Lemma MeasureFanRpm_int32_panics_witness :
  exists s', MeasureFanRpm 32 10 0 (fan0 0x4000 0x2e) = (Panic, s').
Proof.
  apply (MeasureFanRpm_int32_panics 0 10 (fan0 0x4000 0x2e)); [vm_compute; lia|].
  vm_compute. reflexivity.
Defined.

Lemma SetFanDutyCycle_correct_witness :
  wp (SetFanDutyCycle 1 0x80) (fun _ s' =>
     (forall i, 0 <= i < 32 ->
        Z.testbit (pwm s' (PWM_BASE + 0x8)) i =
          if decide (24 <= i < 32) then Z.testbit 0x80 (i - 24)
          else Z.testbit (pwm (fan0 0 0) (PWM_BASE + 0x8)) i) /\
     (forall a, a <> PWM_BASE + 0x8 -> pwm s' a = pwm (fan0 0 0) a)) (fan0 0 0) /\
  SetFanDutyCycle 2 0x80 (fan0 0 0) = (Panic, fan0 0 0).
Proof.
  split.
  - apply (SetFanDutyCycle_correct 1 0x80 (fan0 0 0)); vm_compute; done.
  - apply (SetFanDutyCycle_correct 2 0x80 (fan0 0 0)); vm_compute; done.
Defined.
(* ===== verification/Flash.v ===== *)
(** * SPI NOR flash driver (pkg/aspeed/flash.go)

    The driver of the MX25L256 behind the SPI controller, translated over an
    arbitrary [memProvider].  Its bus traffic is specified with [Recorder]: the
    accesses are cut into SPI frames at the chip-select edges ([spi_frames]),
    decoded into commands ([decode]) and executed on [NorArray], the contract of
    a NOR flash array (erase sets a 64 KiB block to 0xff, page program clears
    bits, nothing else changes).

    [fuel] bounds the status polls of one wait. *)

From S2P Require Import Prelude GoMonad Mem.

Definition CS0_CTRL : Z := 0x1e620010.
Definition CS0_SEGMENT_ADDR : Z := 0x1e620030.
Definition FLASH_START : Z := 0x20000000.
Definition SPI_READ_TIMINGS : Z := 0x1e620094.

Definition MX25L256_ID : Z := 0x1920c2.

Definition OP_ID : Z := 0x9f.
Definition OP_READ_STATUS : Z := 0x05.
Definition MX25_OP_WREN : Z := 0x06.
Definition MX25_OP_BLOCK_ERASE : Z := 0xd8.
Definition MX25_OP_PAGE_PROGRAM : Z := 0x02.
Definition MX25_OP_EN4B : Z := 0xb7.
Definition MX25_OP_EX4B : Z := 0xe9.
Definition MX25_OP_FAST_READ : Z := 0x0b.

(** [spiflash] (and [mx25l256], which embeds it) without its [mem] field, which
    is the provider the operations run on. *)
Record spiflash : Type := mk_spiflash { tCK : Z }.

(** [for i := lo; i < hi; i += step]: the values of [i]. *)
Definition go_range (lo hi step : Z) : list Z :=
  (fun k => lo + step * Z.of_nat k) <$> seq 0 (Z.to_nat ((hi - lo + step - 1) / step)).

Section Driver.
Context {S : Type} `{memProvider S}.

Definition cs (f : spiflash) (h : Z) : M S unit :=
  let cr := uint 32 (Z.lor (Z.lor (Z.shiftl (Z.land (tCK f) 0x0f) 8) 0x3) (Z.shiftl h 2)) in
  MustWrite32 CS0_CTRL cr.

Definition cmd8 (f : spiflash) (cmd : Z) : M S unit :=
  _ ← cs f 0;
  deferring (cs f 1) (MustWrite8 FLASH_START (Z.land cmd 0xff)).

Definition cmd8Read32 (f : spiflash) (cmd : Z) : M S Z :=
  _ ← cs f 0;
  deferring (cs f 1) (
    _ ← MustWrite8 FLASH_START (Z.land cmd 0xff);
    MustRead32 FLASH_START).

Definition cmd8Read8 (f : spiflash) (cmd : Z) : M S Z :=
  _ ← cs f 0;
  deferring (cs f 1) (
    _ ← MustWrite8 FLASH_START (Z.land cmd 0xff);
    MustRead8 FLASH_START).

Definition status (f : spiflash) : M S Z := cmd8Read8 f OP_READ_STATUS.

Definition isReady (f : spiflash) : M S bool :=
  st ← status f;
  mret (bool_decide (Z.land st 0x1 = 0)).

Definition Id (f : spiflash) : M S Z :=
  v ← cmd8Read32 f OP_ID;
  mret (Z.land v 0xffffff).

(** [for !f.isReady() { time.Sleep(..) }]; the sleeps have no effect on the
    bus. *)
Definition wait_ready (fuel : nat) (f : spiflash) : M S unit :=
  while fuel (b ← isReady f; mret (negb b)) (mret tt).

Definition newMX25L256Flash : M S spiflash :=
  let f := mk_spiflash 6 in
  _ ← cmd8 f MX25_OP_EN4B;
  mret f.

Definition SystemFlash (fuel : nat) : M S (result spiflash) :=
  _ ← MustWrite32 CS0_CTRL 0;
  _ ← MustWrite32 CS0_SEGMENT_ADDR 0x48400000;
  _ ← MustWrite32 SPI_READ_TIMINGS 0;
  let f := mk_spiflash 0 in
  _ ← wait_ready fuel f;
  id ← Id f;
  if decide (id = MX25L256_ID) then f ← newMX25L256Flash; mret (Ok f)
  else mret (Err "unknown flash ID"%string).

(** [(f *mx25l256) Close()]. *)
Definition Close (f : spiflash) : M S unit := cmd8 f MX25_OP_EX4B.

(** The first loop of [ReadAt]: whole words while [i < l-3].  Returns [b] and
    [i] as the loop leaves them. *)
Fixpoint read_words (fuel : nat) (b : list Z) (i : Z) : M S (list Z * Z) :=
  if decide (i < Z.of_nat (length b) - 3) then
    match fuel with
    | O => fun s => (Blocked, s)
    | Datatypes.S fuel =>
        d ← MustRead32 FLASH_START;
        let b := <[Z.to_nat i := Z.land d 0xff]> b in
        let b := <[Z.to_nat (i + 1) := Z.land (Z.shiftr d 8) 0xff]> b in
        let b := <[Z.to_nat (i + 2) := Z.land (Z.shiftr d 16) 0xff]> b in
        let b := <[Z.to_nat (i + 3) := Z.land (Z.shiftr d 24) 0xff]> b in
        read_words fuel b (i + 4)
    end
  else mret (b, i).

(** One [if i < l { b[i] = x; i += 1 }] of the second loop. *)
Definition put_if (x : Z) (bi : list Z * Z) : list Z * Z :=
  let '(b, i) := bi in
  if decide (i < Z.of_nat (length b)) then (<[Z.to_nat i := x]> b, i + 1) else (b, i).

(** The second loop of [ReadAt]: the remaining bytes, out of one word read
    per iteration. *)
Fixpoint read_tail (fuel : nat) (b : list Z) (i : Z) : M S (list Z * Z) :=
  if decide (i < Z.of_nat (length b)) then
    match fuel with
    | O => fun s => (Blocked, s)
    | Datatypes.S fuel =>
        d ← MustRead32 FLASH_START;
        let '(b, i) := (<[Z.to_nat i := Z.land d 0xff]> b, i + 1) in
        let '(b, i) := put_if (Z.land (Z.shiftr d 8) 0xff) (b, i) in
        let '(b, i) := put_if (Z.land (Z.shiftr d 16) 0xff) (b, i) in
        let '(b, i) := put_if (Z.land (Z.shiftr d 24) 0xff) (b, i) in
        read_tail fuel b i
    end
  else mret (b, i).

(** [ReadAt(b, off)]: the content of [b] after the call, and the pair it
    returns. *)
Definition ReadAt (f : spiflash) (b : list Z) (off : Z) : M S (list Z * result Z) :=
  let l := Z.of_nat (length b) in
  if decide (sint 64 (off + l) > 32 * 1024 * 1024) then
    mret (b, Err "read would have overflown chip"%string)
  else
    _ ← cs f 0;
    deferring (cs f 1) (
      _ ← MustWrite8 FLASH_START (Z.land MX25_OP_FAST_READ 0xff);
      _ ← MustWrite8 FLASH_START (Z.land (Z.shiftr off 24) 0xff);
      _ ← MustWrite8 FLASH_START (Z.land (Z.shiftr off 16) 0xff);
      _ ← MustWrite8 FLASH_START (Z.land (Z.shiftr off 8) 0xff);
      _ ← MustWrite8 FLASH_START (Z.land off 0xff);
      _ ← MustWrite8 FLASH_START 0;
      r ← read_words (length b) b 0;
      r' ← read_tail (length b) r.1 r.2;
      mret (r'.1, Ok r'.2)).

Definition Read (f : spiflash) (b : list Z) : M S (list Z * result Z) := ReadAt f b 0.

Definition eraseBlock (fuel : nat) (f : spiflash) (b : Z) : M S unit :=
  _ ← cmd8 f MX25_OP_WREN;
  _ ← cs f 0;
  _ ← MustWrite8 FLASH_START (Z.land MX25_OP_BLOCK_ERASE 0xff);
  _ ← MustWrite8 FLASH_START (Z.land (Z.shiftr b 24) 0xff);
  _ ← MustWrite8 FLASH_START (Z.land (Z.shiftr b 16) 0xff);
  _ ← MustWrite8 FLASH_START 0;
  _ ← MustWrite8 FLASH_START 0;
  _ ← cs f 1;
  wait_ready fuel f.

(** The data phase of [programPage], four bytes per 32-bit write; an index out
    of range panics. *)
Fixpoint write_words (d : list Z) : M S unit :=
  match d with
  | [] => mret tt
  | b0 :: b1 :: b2 :: b3 :: d =>
      let v := b0 in
      let v := Z.lor v (ushl 32 b1 8) in
      let v := Z.lor v (ushl 32 b2 16) in
      let v := Z.lor v (ushl 32 b3 24) in
      _ ← MustWrite32 FLASH_START v;
      write_words d
  | _ => go_panic
  end.

Definition programPage (fuel : nat) (f : spiflash) (p : Z) (d : list Z) : M S unit :=
  if decide (length d <> 256%nat) then go_panic
  else
    _ ← cmd8 f MX25_OP_WREN;
    _ ← cs f 0;
    _ ← MustWrite8 FLASH_START (Z.land MX25_OP_PAGE_PROGRAM 0xff);
    _ ← MustWrite8 FLASH_START (Z.land (Z.shiftr p 24) 0xff);
    _ ← MustWrite8 FLASH_START (Z.land (Z.shiftr p 16) 0xff);
    _ ← MustWrite8 FLASH_START (Z.land (Z.shiftr p 8) 0xff);
    _ ← MustWrite8 FLASH_START 0;
    _ ← write_words d;
    _ ← cs f 1;
    wait_ready fuel f.

(** The slice expression [b[lo:hi]] on a slice without spare capacity. *)
Definition slice (b : list Z) (lo hi : Z) : M S (list Z) :=
  if decide (0 <= lo <= hi /\ hi <= Z.of_nat (length b)) then
    mret (take (Z.to_nat (hi - lo)) (drop (Z.to_nat lo) b))
  else go_panic.

(** [WriteAt(b, off)].  [%] and [*] associate to the left in Go. *)
Definition WriteAt (fuel : nat) (f : spiflash) (b : list Z) (off : Z) : M S (result Z) :=
  let l := Z.of_nat (length b) in
  if decide (Z.rem l 1024 * 64 <> 0) then
    mret (Err "buffer needs to be multiple of 64KB"%string)
  else if decide (off < 0 \/ Z.rem off 1024 * 64 <> 0) then
    mret (Err "offset needs to be positive multiple of 64KB"%string)
  else if decide (sint 64 (off + l) > 32 * 1024 * 1024) then
    mret (Err "write would have overflown chip"%string)
  else
    _ ← for_each (go_range off (sint 64 (off + l)) (64 * 1024)) (fun i =>
          eraseBlock fuel f (sint 32 i));
    _ ← for_each (go_range off (sint 64 (off + l)) 256) (fun i =>
          d ← slice b (i - off) (i - off + 256);
          programPage fuel f (sint 32 i) d);
    mret (Ok l).

Definition Write (fuel : nat) (f : spiflash) (b : list Z) : M S (result Z) :=
  WriteAt fuel f b 0.
End Driver.

(** ** What the chip sees *)

(** One SPI frame: the bytes the driver sent and received while chip select
    was low. *)
Record frame : Type := mk_frame { sent : list Z; got : list Z }.

(** Cut a trace into the frames it completes.  Bit 2 of the control register
    is the level of CS#. *)
Fixpoint spi_frames (cur : option frame) (t : list access) : list frame :=
  match t with
  | [] => []
  | W32 a v :: t =>
      if decide (a = CS0_CTRL) then
        if Z.testbit v 2 then
          match cur with
          | Some fr => fr :: spi_frames None t
          | None => spi_frames None t
          end
        else spi_frames (Some (mk_frame [] [])) t
      else if decide (a = FLASH_START) then
        spi_frames ((fun fr => mk_frame (sent fr ++ le_bytes 4 v) (got fr)) <$> cur) t
      else spi_frames cur t
  | W8 a v :: t =>
      if decide (a = FLASH_START) then
        spi_frames ((fun fr => mk_frame (sent fr ++ [v]) (got fr)) <$> cur) t
      else spi_frames cur t
  | R32 a v :: t =>
      if decide (a = FLASH_START) then
        spi_frames ((fun fr => mk_frame (sent fr) (got fr ++ le_bytes 4 v)) <$> cur) t
      else spi_frames cur t
  | R8 a v :: t =>
      if decide (a = FLASH_START) then
        spi_frames ((fun fr => mk_frame (sent fr) (got fr ++ [v])) <$> cur) t
      else spi_frames cur t
  end.

(** The commands of the MX25L256 in 4-byte address mode that the driver
    uses. *)
Inductive nor_cmd : Type :=
| WriteEnable
| BlockErase (a : Z)
| PageProgram (a : Z) (d : list Z)
| ReadStatus (st : list Z)
| FastRead (a : Z) (d : list Z)
| OtherCmd.

#[export] Instance nor_cmd_eq_dec : EqDecision nor_cmd.
Proof. solve_decision. Defined.

Definition decode (fr : frame) : nor_cmd :=
  match sent fr with
  | op :: args =>
      if decide (op = 0x06 /\ args = []) then WriteEnable
      else if decide (op = 0xd8 /\ length args = 4%nat) then BlockErase (be_int args)
      else if decide (op = 0x02 /\ (4 < length args)%nat) then
        PageProgram (be_int (take 4 args)) (drop 4 args)
      else if decide (op = 0x05 /\ args = []) then ReadStatus (got fr)
      else if decide (op = 0x0b /\ length args = 5%nat) then
        FastRead (be_int (take 4 args)) (got fr)
      else OtherCmd
  | [] => OtherCmd
  end.

Definition commands (t : list access) : list nor_cmd := decode <$> spi_frames None t.

(** ** The contract of the flash array *)

Definition chip_size : Z := 32 * 1024 * 1024.

(** A NOR flash array: [cell c x] is the byte at address [x]. *)
Class NorArray (C : Type) : Type := {
  cell : C -> Z -> Z;
  erase_block : Z -> C -> C;
  program_page : Z -> list Z -> C -> C;
  cell_erase : forall a c x, cell (erase_block a c) x =
    if decide (x / 65536 = a / 65536) then 0xff else cell c x;
  cell_program : forall a d c x, length d = 256%nat ->
    cell (program_page a d c) x =
      if decide (x / 256 = a / 256) then Z.land (cell c x) (d !!! Z.to_nat (x mod 256))
      else cell c x;
}.

(** One command on the array and the write-enable latch: an erase or a program
    without the latch is ignored, and both clear it. *)
Definition nor_step {C} `{NorArray C} (st : bool * C) (cmd : nor_cmd) : bool * C :=
  let '(wel, c) := st in
  match cmd with
  | WriteEnable => (true, c)
  | BlockErase a => if wel then (false, erase_block a c) else (false, c)
  | PageProgram a d => if wel then (false, program_page a d c) else (false, c)
  | _ => (wel, c)
  end.

Definition nor_exec {C} `{NorArray C} (st : bool * C) (l : list nor_cmd) : bool * C :=
  foldl nor_step st l.

(** ** Readiness *)

(** From state [s], the chip reports ready within [n] polls of [isReady]. *)
Inductive ready_in {E} `{memProvider E} (f : spiflash) : nat -> E -> Prop :=
| ready_now n s s' : isReady f s = (Ret true, s') -> ready_in f (Datatypes.S n) s
| ready_later n s s' : isReady f s = (Ret false, s') -> ready_in f n s' ->
    ready_in f (Datatypes.S n) s.

(** A bus on which every access succeeds and every wait ends within [polls]
    polls. *)
Class responsive (E : Type) `{memProvider E} (polls : nat) : Prop := {
  responsive_live :: live E;
  responsive_ready : forall f (e : E), ready_in f polls e;
}.

(** ** Traces of the driver's building blocks *)

Definition cs_ctrl (f : spiflash) (h : Z) : Z :=
  uint 32 (Z.lor (Z.lor (Z.shiftl (Z.land (tCK f) 0x0f) 8) 0x3) (Z.shiftl h 2)).
Lemma lines_cons skip a r order :
  lines skip ((a, r) :: order) =
  ((fun l => (a, l)) <$> default [] (diff_sets skip (fun bit port => [(bit, port)]) r 0)) ++
  lines skip order.
Proof. done. Qed.

Lemma concat_fmap_bind {A B} (f : A -> list B) (l : list A) : concat (f <$> l) = l ≫= f.
Proof. induction l as [|x l IH]; [done|]. cbn. by rewrite <- IH. Qed.

(** The loops append, for each line, what [line] says of its bit and port. *)
Lemma mapM_lines {B} (set : string) (line : Z -> Z -> list B) bo (l : list nat) :
  mapM (fun pin => port ← setPinToPort set (Z.of_nat pin);
          Some (line (bo + Z.of_nat pin) port)) l =
  (fun ps => (fun '(bit, port) => line bit port) <$> concat ps) <$>
    mapM (fun pin => port ← setPinToPort set (Z.of_nat pin);
            Some [(bo + Z.of_nat pin, port)]) l.
Proof.
  induction l as [|k l IH]; [done|]. cbn. destruct (setPinToPort set (Z.of_nat k)); [|done].
  cbn in *. rewrite IH. clear IH. by destruct (mapM _ l).
Qed.

Lemma diff_sets_lines {B} skip (line : Z -> Z -> list B) sets bo :
  diff_sets skip line sets bo =
  (fun ls => ls ≫= fun '(bit, port) => line bit port) <$>
    diff_sets skip (fun bit port => [(bit, port)]) sets bo.
Proof.
  revert bo. induction sets as [|[set pins] sets IH]; intros bo; [done|].
  cbn [diff_sets]. rewrite mapM_lines. destruct (skip && bool_decide (set = "")).
  - cbn. rewrite IH. by destruct (diff_sets skip (fun bit port => [(bit, port)]) sets _).
  - destruct (mapM _ _) as [ps|]; [|done]. cbn. rewrite IH.
    destruct (diff_sets skip (fun bit port => [(bit, port)]) sets _) as [ls|]; [|done].
    cbn. f_equal. by rewrite bind_app, concat_fmap_bind.
Qed.

Lemma mapM_regs {B} skip (line : Z -> Z -> Z -> list B) (order : list (Z * gpioReg)) :
  Forall (fun '(a, r) => is_Some (diff_sets skip (fun bit port => [(bit, port)]) r 0)) order ->
  exists ls, mapM (fun '(a, r) => diff_sets skip (line a) r 0) order = Some ls /\
    concat ls = lines skip order ≫= fun '(a, (bit, port)) => line a bit port.
Proof.
  induction 1 as [|[a r] order [l Hl] _ (ls & Hm & Hc)]; [by exists []|].
  exists ((l ≫= fun '(bit, port) => line a bit port) :: ls). split.
  { cbn. rewrite diff_sets_lines, Hl. cbn. by rewrite Hm. }
  rewrite lines_cons, Hl, bind_app, <- Hc. cbn [default concat]. f_equal. clear.
  induction l as [|[bit port] l IH]; [done|]. cbn. by rewrite IH.
Qed.

Lemma known_regs dirs datas :
  dirs ≡ₚ gpioDirRegs -> datas ≡ₚ gpioDataRegs ->
  Forall (fun '(a, r) => is_Some (diff_sets false (fun bit port => [(bit, port)]) r 0)) dirs /\
  Forall (fun '(a, r) => is_Some (diff_sets true (fun bit port => [(bit, port)]) r 0)) datas.
Proof. intros -> ->. split; repeat constructor; vm_compute; eauto. Qed.

(** [diff] never panics, and appends one block per line of the registers. *)
Lemma diff_blocks dirs datas s b :
  dirs ≡ₚ gpioDirRegs -> datas ≡ₚ gpioDataRegs ->
  diff dirs datas s b = Some (
    (lines false dirs ≫= fun '(a, (bit, port)) => dir_line s b a bit port) ++
    (lines true datas ≫= fun '(a, (bit, port)) => data_line s b a bit port) ++
    concat (scu_line s b <$> scuGpioRegs)).
Proof.
  intros H1 H2. destruct (known_regs dirs datas H1 H2) as [K1 K2].
  destruct (mapM_regs false (dir_line s b) dirs K1) as (l1 & M1 & C1').
  destruct (mapM_regs true (data_line s b) datas K2) as (l2 & M2 & C2').
  unfold diff. rewrite M1. cbn. rewrite M2. cbn. by rewrite C1', C2'.
Qed.

Lemma lines_perm skip o1 o2 : o1 ≡ₚ o2 -> lines skip o1 ≡ₚ lines skip o2.
Proof. intros Ho. unfold lines. by rewrite Ho. Qed.

(** The ports the data and direction registers know. *)
Definition is_data_port (p : Z) : Prop := 0 <= p < 196 \/ 200 <= p < 220.
Definition is_dir_port (p : Z) : Prop := 0 <= p < 176 \/ 192 <= p < 196.

#[export] Instance is_data_port_dec p : Decision (is_data_port p).
Proof. unfold is_data_port. apply _. Defined.
#[export] Instance is_dir_port_dec p : Decision (is_dir_port p).
Proof. unfold is_dir_port. apply _. Defined.

(** Where [PortValue] looks for a port. *)
Definition locate (order : list (Z * gpioReg)) (tset : string) : option (Z * Z) :=
  head (omap (fun '(a, r) => (fun bo => (a, bo)) <$> find_set tset r 0) order).

Lemma port_bit_locate w order s tset tpin :
  port_bit w order s tset tpin =
  (fun '(a, bo) => bit_set s a (uint w (bo + tpin))) <$> locate order tset.
Proof.
  unfold locate. induction order as [|[a r] order IH]; [done|]. cbn [port_bit omap list_omap].
  destruct (find_set tset r 0); [done|]. exact IH.
Qed.

(** The sets [portToSetPin] can return. *)
Definition set_names : list string :=
  ((fun k => String (byte_chr (65 + k)) EmptyString) <$> seqZ 0 26) ++ ["AA"; "AB"].

Lemma portToSetPin_name w p : 0 <= p -> (portToSetPin w p).1 ∈ set_names.
Proof.
  intros Hp. unfold portToSetPin, set_names. apply elem_of_app.
  case_decide; [right; set_solver|]. case_decide; [right; set_solver|]. left.
  apply list_elem_of_fmap. exists (p / 8). split; [done|]. apply elem_of_seqZ.
  split; [apply Z.div_pos; lia|]. apply Z.div_lt_upper_bound; lia.
Qed.

Lemma perm_short {A} (l l' : list A) : (length l <= 1)%nat -> l' ≡ₚ l -> l' = l.
Proof.
  destruct l as [|x [|y l]]; simpl; intros Hl Hp; [| |lia].
  - by apply Permutation_nil_r in Hp.
  - by apply Permutation_singleton_r in Hp.
Qed.

(** A set is in one register at most, so the order of the map does not matter. *)
Lemma locate_perm table order tset :
  table = gpioDirRegs \/ table = gpioDataRegs -> order ≡ₚ table -> tset ∈ set_names ->
  locate order tset = locate table tset.
Proof.
  intros Ht Ho Hs. unfold locate. f_equal. apply perm_short; [|by rewrite Ho].
  destruct Ht as [-> | ->]; revert tset Hs;
    apply (forall_list (fun tset => (length (omap _ _) <= 1)%nat)); by vm_compute.
Qed.

Lemma PortValue_perm w datas s p :
  datas ≡ₚ gpioDataRegs -> 0 <= p -> PortValue w datas s p = PortValue w gpioDataRegs s p.
Proof.
  intros Ho Hp. unfold PortValue. pose proof (portToSetPin_name w p Hp) as Hn.
  destruct (portToSetPin w p) as [tset tpin]. rewrite !port_bit_locate. f_equal.
  apply locate_perm; auto.
Qed.

Lemma PortDirection_perm w dirs s p :
  dirs ≡ₚ gpioDirRegs -> 0 <= p -> PortDirection w dirs s p = PortDirection w gpioDirRegs s p.
Proof.
  intros Ho Hp. unfold PortDirection. pose proof (portToSetPin_name w p Hp) as Hn.
  destruct (portToSetPin w p) as [tset tpin]. rewrite !port_bit_locate. f_equal.
  apply locate_perm; auto.
Qed.

(** Each line of the tables is the one [portToSetPin] leads to. *)
Definition line_ok (w : Z) (table : list (Z * gpioReg)) (l : Z * (Z * Z)) : Prop :=
  let '(a, (bit, port)) := l in
  0 <= port /\ exists bo, locate table (portToSetPin w port).1 = Some (a, bo) /\
    uint w (bo + (portToSetPin w port).2) = bit.

Definition line_okb (w : Z) (table : list (Z * gpioReg)) (l : Z * (Z * Z)) : bool :=
  let '(a, (bit, port)) := l in
  bool_decide (0 <= port) &&
  match locate table (portToSetPin w port).1 with
  | Some (a', bo) =>
      bool_decide (a' = a) && bool_decide (uint w (bo + (portToSetPin w port).2) = bit)
  | None => false
  end.

Lemma line_okb_spec w table l : line_okb w table l = true -> line_ok w table l.
Proof.
  destruct l as [a [bit port]]. unfold line_okb, line_ok.
  destruct (locate _ _) as [[a' bo]|]; rewrite ?andb_true_iff, ?bool_decide_eq_true; naive_solver.
Qed.

Lemma table_lines w skip table :
  is_int_width w ->
  skip = false /\ table = gpioDirRegs \/ skip = true /\ table = gpioDataRegs ->
  forall l, l ∈ lines skip table -> line_ok w table l.
Proof.
  intros Hw Ht l Hl. apply line_okb_spec. revert l Hl.
  destruct Hw as [-> | ->], Ht as [[-> ->]|[-> ->]];
    apply (forall_list (fun l => line_okb _ _ l = true)); by vm_compute.
Qed.

Lemma table_ports p :
  (is_dir_port p -> p ∈ (lines false gpioDirRegs).*2.*2) /\
  (is_data_port p -> p ∈ (lines true gpioDataRegs).*2.*2).
Proof.
  split; (intros [Hp|Hp]; [change 176 with (0 + 176) in Hp || change 196 with (0 + 196) in Hp|
    change 196 with (192 + 4) in Hp || change 220 with (200 + 20) in Hp];
    revert p Hp; apply (forall_range (fun p => p ∈ _)); by vm_compute).
Qed.

Lemma table_ports_known skip table (Q : Z -> Prop) `{!forall p, Decision (Q p)} :
  forallb (fun p => bool_decide (Q p)) (lines skip table).*2.*2 = true ->
  forall a bit p, (a, (bit, p)) ∈ lines skip table -> Q p.
Proof.
  intros Hc a bit p Hl. apply (forall_list Q _ Hc).
  apply list_elem_of_fmap. exists (bit, p). split; [done|].
  apply list_elem_of_fmap. by exists (a, (bit, p)).
Qed.

(** The lines of the data registers, as [PortValue] sees them. *)
Lemma data_lines_spec w p :
  is_int_width w ->
  (is_data_port p <-> exists a bit, (a, (bit, p)) ∈ lines true gpioDataRegs) /\
  (forall a bit, (a, (bit, p)) ∈ lines true gpioDataRegs ->
     0 <= p /\ forall s, PortValue w gpioDataRegs s p = Some (bit_set s a bit)).
Proof.
  intros Hw. split; [split|].
  - intros Hp. apply table_ports in Hp. apply list_elem_of_fmap in Hp as ([bit p'] & -> & Hp).
    apply list_elem_of_fmap in Hp as ([a [bit' p'']] & [= -> ->] & Hl). eauto.
  - intros (a & bit & Hl). revert a bit p Hl. apply (table_ports_known _ _ is_data_port). by vm_compute.
  - intros a bit Hl. destruct (table_lines w true gpioDataRegs Hw ltac:(auto) _ Hl)
      as (Hp & bo & E1 & E2). split; [done|]. intros s. unfold PortValue.
    destruct (portToSetPin w p) as [tset tpin]. cbn [fst snd] in *.
    rewrite port_bit_locate, E1. cbn. by rewrite E2.
Qed.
^^^^
* Your task
Print the listing above from its first line through the line with "(forall i, 0 <= i < 32 ->", and stop there.

* Finished task
Lemma MeasureFanRpm_int32_panics_witness :
  exists s', MeasureFanRpm 32 10 0 (fan0 0x4000 0x2e) = (Panic, s').
Proof.
  apply (MeasureFanRpm_int32_panics 0 10 (fan0 0x4000 0x2e)); [vm_compute; lia|].
  vm_compute. reflexivity.
Defined.

Lemma SetFanDutyCycle_correct_witness :
  wp (SetFanDutyCycle 1 0x80) (fun _ s' =>
     (forall i, 0 <= i < 32 ->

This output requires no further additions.